As with the T700, the T705 is available in three capacities; 1TB, 2TB and the 4TB flagship drive. It comes in two main versions, plain and a factory-fitted passive heatsink. A limited edition 2TB drive is available with a white heatsink.

The drive uses the familiar combination for fast Gen 5 drives; a Phison PS5026-E26 8-channel controller and Micron 232-Layer 3D TLC NAND. But whereas early adopters had the controller and memory running at 1,600MT/s and more recently 2,000MT/s (like Crucial's T700 drive), the T705 has the controller and NAND clocked at the full 2,400MT/s speed, hence the headline 14,500MB/s read performance.

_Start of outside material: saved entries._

(* ===== verification/Refs.v ===== *)
(** Reference primitives of [kcore/src/cspace.rs]: [obj_ref], [dec_ref],
    [ref_aspace], [unref_aspace], and the CSpace teardown [destroy_cspace] and
    [unref_cspace] that delete capabilities through the routine they are given. *)

From S2P Require Import Prelude KStore Ready Census Notif Timer Irq Cdt Aspace Kinv.

(** ** Operations *)
Definition obj_ref (c : Cap) : K unit :=
  match kind c with
  | CapKind.Aspace o | CapKind.CSpace o | CapKind.Thread o _ | CapKind.Channel o _
  | CapKind.Notification o | CapKind.Timer o | CapKind.Irq o =>
      r ← obj_refs o; r' ← uadd U32_MAX r 1; set_obj_refs o r'
  | CapKind.Empty | CapKind.Untyped _ _ _ | CapKind.Frame _ _ _ => mret tt
  end.

Definition dec_ref (o : ObjId) : K unit :=
  r ← obj_refs o; r' ← usub r 1; set_obj_refs o r'.

Definition ref_aspace (a : ObjId) : K unit :=
  r ← obj_refs a; r' ← uadd U32_MAX r 1; set_obj_refs a r'.

Definition unref_aspace (a : ObjId) : K unit :=
  r ← obj_refs a;
  r' ← usub r 1;
  set_obj_refs a r';;
  r ← obj_refs a;
  if r =? 0 then aspace_destroy a else mret tt.

Section teardown.
Context (delete : SlotId → K unit).

(** [if !cap_is_empty(store.slot(s).cap) { delete(store, s) }] *)
Definition delete_if_full (s : SlotId) : K unit :=
  v ← slot s;
  if negb (cap_is_empty (cap v)) then delete s else mret tt.

Definition destroy_cspace (cs : ObjId) : K unit :=
  n ← cspace_num_slots cs;
  for_from 0 (Z.to_nat n) (λ i, sid ← cspace_slot cs (Z.of_nat i); delete_if_full sid).

Definition unref_cspace (cs : ObjId) : K unit :=
  dec_ref cs;;
  r ← obj_refs cs;
  if r =? 0 then destroy_cspace cs else mret tt.
End teardown.

(** ** Lemmas *)

(** One reference held outside the store. *)
Definition held (o : ObjId) : ObjId → Z := λ o', ind (o' = o).

Lemma held_nonneg o o' : 0 ≤ held o o'.
Proof. apply ind_nonneg. Qed.

(** Only reference counts change. *)
Lemma kinv_with_refs st b b' eb f :
  kinv_bal st b eb → refs_bal (with_refs f st) b' → kinv_bal (with_refs f st) b' eb ∧ shrinks st (with_refs f st).
Proof.
  intros [C R Ee S T Iq Sh] Hb. assert (shape_le st (with_refs f st)) as L by (by split).
  split; [|by apply shrinks_same]. destruct S as (rq & wq & S), T as [tl T]. split; try done.
  - exists rq, wq. by apply (sched_inv_ext st).
  - exists tl. by apply (timer_repr_ext st).
  - by apply (shape_ext st).
Qed.

Lemma dec_ref_kinv st b b' eb o :
  kinv_bal st b eb → (∀ o, 0 ≤ b' o) → (∀ o', b o' = b' o' + held o o') →
  wp (dec_ref o) (λ _ st', kinv_bal st' b' eb ∧ shrinks st st' ∧
    st' = with_refs (<[o := refs st !!! o - 1]>) st) st.
Proof.
  intros K Hb' Hb. unfold dec_ref, obj_refs, set_obj_refs. wp_step.
  assert (1 ≤ refs st !!! o) as Hr.
  { rewrite (ki_refs _ _ _ K), Hb. unfold held. rewrite ind_true by done.
    pose proof (obj_census_nonneg st o). specialize (Hb' o). lia. }
  apply wp_usub; [done|]. wp_step. apply and_pair; [|done]. eapply kinv_with_refs; [exact K|].
  intros o'. cbn. rewrite refs_minus, (ki_refs _ _ _ K), Hb, census_with_refs. unfold held, ind.
  repeat case_decide; simplify_eq; lia.
Qed.

Lemma unref_aspace_kinv st b b' eb a :
  kinv_bal st b eb → (∀ o, 0 ≤ b' o) → (∀ o', b o' = b' o' + held a o') →
  wp (unref_aspace a) (λ _ st', kinv_bal st' b' eb ∧ shrinks st st') st.
Proof.
  intros K Hb' Hb. pose proof (dec_ref_kinv st b b' eb a K Hb' Hb) as Hd.
  unfold dec_ref in Hd. unfold unref_aspace, aspace_destroy. unfold obj_refs, set_obj_refs in *.
  rewrite !wp_bind, !wp_gets in Hd. rewrite !wp_bind, !wp_gets. rewrite wp_bind in Hd. rewrite wp_bind.
  eapply wp_mono; [exact Hd|]. cbv beta. intros r st1. rewrite !wp_modify. intros (K1 & S1 & _).
  wp_step. by destruct (_ =? 0); wp_step.
Qed.

(** An object nothing refers to any more. *)
Lemma refs_zero_census st b eb o : kinv_bal st b eb → 0 ≤ b o → refs st !!! o = 0 → obj_census st o = 0.
Proof.
  intros K Hb Hr. rewrite (ki_refs _ _ _ K) in Hr. pose proof (obj_census_nonneg st o). lia.
Qed.

Section teardown_spec.
Context (n : Z) (delete : SlotId → K unit) `{!DeleteSpec n delete}.

Lemma delete_if_full_kinv st s :
  kinv st → full_slots st ≤ n →
  wp (delete_if_full delete s) (λ _ st', kinv st' ∧ shrinks st st' ∧ ¬ occupied st' s) st.
Proof using All.
  intros K Hn. unfold delete_if_full, slot. wp_step.
  destruct (cap_is_empty (cap (slots st !!! s))) eqn:E; cbn [negb].
  - wp_step. split_and!; [done|apply shrinks_refl|]. unfold occupied. congruence.
  - by apply delete_ok.
Qed.

(** Every slot of the CSpace is empty afterwards. *)
Lemma destroy_cspace_kinv st cs :
  kinv st → cspace_ok st cs → full_slots st ≤ n →
  wp (destroy_cspace delete cs) (λ _ st', kinv st' ∧ shrinks st st' ∧
    ∀ s, s ∈ cs_slots (cspaces st !!! cs) → ¬ occupied st' s) st.
Proof using All.
  intros K Hok Hn. unfold destroy_cspace, cspace_num_slots. wp_step. unfold cspace_ok in Hok.
  set (l := cs_slots (cspaces st !!! cs)) in *.
  eapply wp_mono; [apply (wp_for (λ i st', kinv st' ∧ shrinks st st' ∧ ∀ j s, (j < i)%nat → l !! j = Some s → ¬ occupied st' s))|].
  - intros i st1 Hi (K1 & S1 & H1). unfold cspace_slot. wp_step.
    rewrite (sl_cspaces _ _ (sh_shape _ _ S1)). fold l. rewrite (proj2 (Z.ltb_lt _ _)) by lia.
    destruct (lookup_lt_is_Some_2 l i) as [s Hs]; [lia|]. rewrite Nat2Z.id, Hs. cbn [default].
    eapply wp_mono; [apply delete_if_full_kinv; [done|pose proof (sh_full _ _ S1); lia]|].
    cbv beta. intros _ st2 (K2 & S2 & H2). split_and!; [done|by eapply shrinks_trans|].
    intros j s' Hj Hs'. destruct (decide (j = i)) as [->|Hne]; [simplify_eq; done|].
    intros Ho. eapply (H1 j s'); [lia|done|by eapply occupied_shrinks].
  - split_and!; [done|apply shrinks_refl|]. intros. lia.
  - cbv beta. intros _ st1 (K1 & S1 & H1). split_and!; [done|done|].
    intros s [j Hj]%list_elem_of_lookup. eapply (H1 j); [|done]. apply lookup_lt_Some in Hj. lia.
Qed.

(** Dropping a reference to a CSpace empties it when it was the last. *)
Lemma unref_cspace_kinv st cs :
  kinv_bal st (held cs) no_ends → cspace_ok st cs → full_slots st ≤ n →
  wp (unref_cspace delete cs) (λ _ st', kinv st' ∧ shrinks st st') st.
Proof using All.
  intros K Hok Hn. unfold unref_cspace. rewrite wp_bind.
  eapply wp_mono; [by apply (dec_ref_kinv st (held cs) no_refs no_ends cs K)|].
  cbv beta. intros _ st1 (K1 & S1 & ->). unfold obj_refs. wp_step. destruct (_ =? 0).
  - eapply wp_mono; [apply destroy_cspace_kinv; [done|done|by pose proof (sh_full _ _ S1); lia]|].
    cbv beta. intros _ st2 (K2 & S2 & _). split; [done|by eapply shrinks_trans].
  - wp_step. done.
Qed.
End teardown_spec.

The fastest drive in the range is the 2TB model with ratings of up to 14,500MB/s and 12,700MB/s for Sequential reads and writes respectively. Next up is the 4TB drive rated at up to 14,100MB/s for reads and up to 12,600MB/s for writes. The 1TB drive gets figures of up to 13,600MB/s for reads and up to 10,200MB/s for writes. 4K random performance for the 2TB and 2TB models is quoted as up to 1,500,000 IOPS for reads and up to 1,800,000 IOPS for writes. The 1TB drive makes do with up to 1,400,000 IOPS and up to 1,750,000 IOPS for reads and writes respectively.

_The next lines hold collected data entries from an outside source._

(** The capability is in flight: out of its slot, its references not yet dropped. *)
Lemma delete_prepare_kinv st s :
  kinv st → occupied st s →
  wp (delete_prepare s) (λ c st', c = cap (slots st !!! s) ∧ cap_ok st c ∧ kinv_bal st' (cap_bal c) (cap_ends c) ∧
    shrinks st st' ∧ full_slots st' = full_slots st - 1 ∧ ¬ occupied st' s) st.
Proof.
  intros K Ho. destruct (ki_cdt _ _ _ K) as [kids R]. unfold delete_prepare, slot, set_slot. wp_step.
  eapply wp_mono; [by apply cdt_unlink_spec|]. cbv beta. intros _ st1 (m & -> & U). wp_step.
  set (c := cap (slots st !!! s)). set (m' := <[s := CapSlot_empty]> m).
  change (with_slots (<[s:=CapSlot_empty]>) (with_slots (λ _, m) st)) with (with_slots (λ _, m') st).
  assert (∀ f : CapSlot → Z, f CapSlot_empty = 0 → (∀ v v', cap v = cap v' → f v = f v') →
    msum f m' = msum f (slots st) - f (slots st !!! s)) as Hsum.
  { intros f Hd Hf. unfold m'. rewrite msum_insert by done.
    rewrite (msum_ext f (slots st) m) by (done || intros k; apply Hf, U). rewrite (Hf (m !!! s) (slots st !!! s)) by apply U. lia. }
  assert (∀ x, x ≠ s → cap (m' !!! x) = cap (slots st !!! x)) as Hcap.
  { intros x Hx. unfold m'. lk. apply U. }
  assert (full_slots (with_slots (λ _, m') st) = full_slots st - 1) as Hfull.
  { unfold full_slots at 1. cbn. rewrite Hsum; [|done|by intros v v' E; unfold slot_full; rewrite E].
    unfold slot_full at 2. unfold occupied in Ho. rewrite Ho. done. }
  assert (¬ occupied (with_slots (λ _, m') st) s) as Hs.
  { unfold occupied. cbn. unfold m'. by lk. }
  split_and!; try done.
  - apply (ki_shape _ _ _ K).
  - eapply kinv_with_slots; [exact K|by eapply unlinked_clear| | |].
    + intros o. rewrite Hsum; [unfold cap_bal, no_refs, c, slot_refs; lia|done|].
      intros v v' E. unfold slot_refs. by rewrite E.
    + intros ch e. rewrite Hsum; [unfold cap_ends, no_ends, c, end_refs; lia|done|].
      intros v v' E. unfold end_refs. by rewrite E.
    + intros x. unfold m'. destruct (decide (x = s)) as [->|Hx]; lk; [done|].
      rewrite (ul_cap _ _ _ _ U). apply (ki_shape _ _ _ K).
  - split; try done.
    + intros x Hx. apply Hcap. intros ->. done.
    + intros a x Ha Hx Hd. cbn. assert (a ≠ s ∧ x ≠ s) as [Ha' Hx'] by (split; intros ->; done).
      assert (descends m a x) as Hd' by (by eapply unlink_descends).
      eapply rtc_subrel; [|exact Hd']. intros y z. unfold child_of, m'.
      destruct (decide (z = s)) as [->|Hz]; lk; [|done]. intros Hp.
      destruct (ul_self _ _ _ _ U) as (Hp' & _). congruence.
    + lia.
    + intros t. apply thread_le_refl.
Qed.

(** Unmapping and releasing the address space of a mapped frame. *)
Lemma aspace_step_kinv st b eb asp a h :
  kinv_bal st b eb → aspace_wf a →
  let st' := with_hw (λ _, h) (with_aspaces (<[asp := a]>) st) in kinv_bal st' b eb ∧ shrinks st st'.
Proof.
  intros [C R Ee (rq & wq & S) [tl T] Iq Sh] Hw st'.
  assert (shape_le st st') as L.
  { split; try done. intros x Hx. cbn. destruct (decide (x = asp)) as [->|]; by lk. }
  split; [|by apply shrinks_same]. split; try done.
  - exists rq, wq. by apply (sched_inv_ext st).
  - exists tl. by apply (timer_repr_ext st).
  - by apply (shape_ext st).
Qed.

Section unref_spec.
Context (n : Z) (del : SlotId → K unit) `{!DeleteSpec n del}.

(** The last reference to an object triggers its teardown, any other only
    lowers the count. *)
Lemma unref_then_kinv st o destroy :
  kinv_bal st (held o) no_ends →
  (∀ st', kinv st' → shrinks st st' → pinned st' !!! o = 0%nat → wp destroy (λ _ st2, kinv st2 ∧ shrinks st' st2) st') →
  wp (unref_then o destroy) (λ _ st', kinv st' ∧ shrinks st st') st.
Proof.
  intros K Hd. unfold unref_then. rewrite wp_bind.
  eapply wp_mono; [by apply (dec_ref_kinv st (held o) no_refs no_ends o K)|].
  cbv beta. intros _ st1 (K1 & S1 & _). unfold obj_refs. wp_step.
  destruct (Z.eqb_spec (refs st1 !!! o) 0) as [E|]; [|by wp_step].
  assert (pinned st1 !!! o = 0%nat) as Hpin.
  { pose proof (pinned_le st1 o) as Hp. rewrite (ki_refs _ _ _ K1) in E. unfold no_refs in E. lia. }
  eapply wp_mono; [by apply Hd|]. cbv beta. intros _ st2 [K2 S2]. split; [done|by eapply shrinks_trans].
Qed.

When tested with the ATTO benchmark, the best figures we could get from the drive were 12,970MB/s for reads and 11,880MB/s for writes both of which were well short of the official ratings particularly that read figure. We could however confirm the official figures with the CrystalDiskMark 8 benchmark, with a read test result of 14,506MB/s with writes coming in at 12,739MB/s.

As for random performance, using our four threaded tests we could get anywhere near the official 1,550,000 IOPS and 1,800,000 IOPS for read and writes with test results of 531,443 IOPS and 454,432 IOPS respectively. Switching over to the Peak Performance profile of CrystalDiskMark 8 we could confirm the official random read figure with at test result of 1,575,736 IOPS. Writes on the other hand at 1,657,672 IOPS came up short of the official rating of the drive.

As ever with the current crop of Gen 5 drives they need some form of cooling as they get very hot when they are pushed hard. If you choose the plain version of the T705 then you must use some form of motherboard or 3rd party cooling to keep those temperatures under control. If you don't have any motherboard cooling then the heatsink version of the T705 is the one to go for especially as its heatsink is one of the more compact we've seen.

While stocks last Crucial is offering a one-month complimentary Adobe Creative Cloud personal All Apps plan when you purchase and register a Crucial T705.

We found the 2TB Crucial T705 with Heatsink on Crucial's website for £508.79 (inc VAT) HERE.

Discuss on our Facebook page HERE.

Pros

  • Extremely fast Sequential performance.
  • PCIe 5.0 interface.
  • Heatsink design.
  • TCG OPAL 2.01 encryption.

Cons

  • Needs a PCIe 5.0 M.2 slot to get the best out of it.
  • Pricey.

KitGuru says: Crucial's T700 was a very fast drive but not content with that, Crucial has upped the ante with the T705, the fastest drive we've seen in many of our tests. The Heatsink version is handy for those without any form of motherboard cooling but you do have to shell out 48 quid extra for the privilege over the standard model.